場内に響く爆音は健在だが、4階席のせいか、音がひずんだり3人の声が聞き取りづらかったりする場面もあった。Lサイドのだいぶステージ寄りだったので、角度がきつくモニターなどがかなり見づらい。2日目もPゲート入場なのでスタンド確定だが、初日とは違った位置から眺めたい。

似たような曲調のイケイケ曲が多く、1曲1曲も短めなので、意識の表面をサラサラと流れては過ぎ、心に引っかからない。ハートにズキン、とならない。わくわくが行方不明さ。

 

演奏時間は時空花を除き3分台半ばくらいまでに収まっている。収録曲数10曲、総演奏時間35分25秒はPerfumeのアルバム史上最少。LEVEL 3は14曲64分40秒、Cosmic Explorerは14曲58分30秒だったのだが、もうそんな時代じゃないのだろうか。

 

LEVEL 3リリース時、中田ヤスタカ氏は「長い曲はその長さに意味がある」「このご時世、何かしながら音楽を聴くことが普通になっているけれど、本作は時間をかけて聴いて欲しい。集中して聴くことで見えてくるものや聞こえてくるものがある」とコメントしていたとか。とすると、本作は「ながら聞き」向けなのか(そんな感じもする)。

 

前作PLASMAの1曲目Plasma、Future PopのStart-Upのようなアルバムのオープニングテーマ(序曲)がなくなったのは何故か。

 

アルバムに先行して発表されていた曲はラヴ・クラウドとすみっコディスコの2曲のみ。PLASMAは12曲中5曲だった。すみっコディスコが収録され、Moonが外れた理由が理解不能だ。

 

時空花はツアーのエンディング曲になる予感。

 

"P.T.A."会員限定盤には初回限定盤の特典Discが付いていないことに開封後に初めて気づいて凹む。値段を上げて3枚組にするか、ホールトゥワーのDiscだけ会員向けに別売すればいいのに。

 

ディスクとバッジが収められていた紙製ケースとプラ製ケースを捨てるか、取っておくべきか、悩む。

 

ブックレットに記されたNEBURAの物語はそれなりに楽しめたが、アルバムの解釈を一方向に誘導されている気がする。

 

Cosmic Treatのミュージックビデオもそれなりに楽しめた。1:48あたりのあ~ちゃんの表情が好き。

 

その後、StyxのMr. Robotoのビデオを思い出して見たのだが、ロボット風の仮装が今見ると嘘みたいに安っぽくてびっくりした。

 

というわけで、このアルバムを引っさげた12月からのツアーを楽しめるか、とても心配だ。今回に限ったことではないが。
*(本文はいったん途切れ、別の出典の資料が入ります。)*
(* ===== verification/MmioAlu.v ===== *)
(** * The arithmetic of emulated instructions

    When a guest instruction touches an emulated page the hypervisor carries it out
    itself. This file models the arithmetic of [devices/guest_virtio_blk.rs] (results
    and RFLAGS of the ALU, shift, bit, count, multiply and divide operations) and the
    part of [vmx/guest_uefi.rs] that applies a decoded operation to the general
    registers, RFLAGS and the value read from the page. Operand sizes are in bytes.
    The decoded operation is an argument; VMCS accesses succeed. *)

From S2P Require Import Prelude.

Module Alu.

(** ** Decoded operations *)

Record MmioInsn := mkInsn {
  is_write : bool;
  size : Z;
  reg : Z;
  has_imm : bool;
  imm : Z;
  zero_ext : bool;
  sign_ext : bool;
  xchg : bool;
  alu : Z;
  rex : bool;
  test : bool;
  cmp : bool;
  cmp_reg_left : bool;
  alu_reg_left : bool;
  bt : Z;
  atomic : Z;
  cc : Z;
}.

Definition MMIO_CMPXCHG : Z := 1.
Definition MMIO_XADD : Z := 2.
Definition MMIO_CMPXCHG8B : Z := 3.
Definition MMIO_BT : Z := 1.
Definition MMIO_BTS : Z := 2.
Definition MMIO_BTR : Z := 3.
Definition MMIO_BTC : Z := 4.
Definition MMIO_ALU_AND : Z := 1.
Definition MMIO_ALU_OR : Z := 2.
Definition MMIO_ALU_XOR : Z := 3.
Definition MMIO_ALU_ADD : Z := 4.
Definition MMIO_ALU_SUB : Z := 5.
Definition MMIO_ALU_NOT : Z := 6.
Definition MMIO_ALU_NEG : Z := 7.
Definition MMIO_ALU_ADC : Z := 8.
Definition MMIO_ALU_SBB : Z := 9.
Definition MMIO_ALU_ROL : Z := 10.
Definition MMIO_ALU_ROR : Z := 11.
Definition MMIO_ALU_RCL : Z := 12.
Definition MMIO_ALU_RCR : Z := 13.
Definition MMIO_ALU_SHL : Z := 14.
Definition MMIO_ALU_SHR : Z := 15.
Definition MMIO_ALU_SAR : Z := 16.
Definition MMIO_ALU_BSF : Z := 17.
Definition MMIO_ALU_BSR : Z := 18.
Definition MMIO_ALU_IMUL : Z := 20.
Definition MMIO_ALU_MUL : Z := 21.
Definition MMIO_ALU_IMUL1 : Z := 22.
Definition MMIO_ALU_DIV : Z := 23.
Definition MMIO_ALU_IDIV : Z := 24.
Definition MMIO_ALU_SHLD : Z := 25.
Definition MMIO_ALU_SHRD : Z := 26.
Definition MMIO_ALU_TZCNT : Z := 27.
Definition MMIO_ALU_LZCNT : Z := 28.
Definition MMIO_ALU_POPCNT : Z := 29.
昼ごはんは1人で洋食屋さんへ。時間が遅めのため、店内はそれほど混んでいない。店員さんが水を持ってきてくれたので、メニューを見ながらシーフードグラタンを頼む。

 

スマホをいじりながら料理が届くのを待つ。10分、15分。グラタンはオーブンで焼くから時間がかかるのかな。20分、25分。これは…久々のアレだな。

 

30分近くたったところで、店員さんに声をかける。「私の注文は通っていますか」。店員さんがいったん引っ込んだ後、メニューとオーダー端末を持って戻ってくる。「申し訳ございません。もう一度ご注文をお願いします」。やっぱり、な。「もう、いいです」と言って席を立つ。

 

今さら別の店で食べ直す時間がないので、そのまま会社に戻る。きょうは昼ごはん抜きだ。

 

飲食店で注文した品が提供されていないことをオーダー抜けというらしい。前回オーダー抜けを食らったのはこのときだったから、ざっと5年ぶりか。内心はプンプン丸だったが、なるべく顔に出さないようにこらえたよ。年を取ってから大事なのはアンガーマネジメント。

昨日、期限ギリギリで会費を払って更新。そしてきょう、P.T.A. BOOK 2023が届きました。

 

ぱらぱらめくるうちに目に入ったのが、P65の『「P.T.A.」に聞いたライブ参戦前必聴ソングTOP8!』、ではなくて、その下の〈番外編TOP3!〉。

 

P.T.A.継続年数11年~15年の1位はGLITTERではあ~りませんか! 13年生も激しく同意。

 

逆に驚くのが、継続年数1年~5年の1位のナナナナナイロ。私の中での優先順位は決して高いとは言えない曲なのだが…。世代ギャップなのだろうか。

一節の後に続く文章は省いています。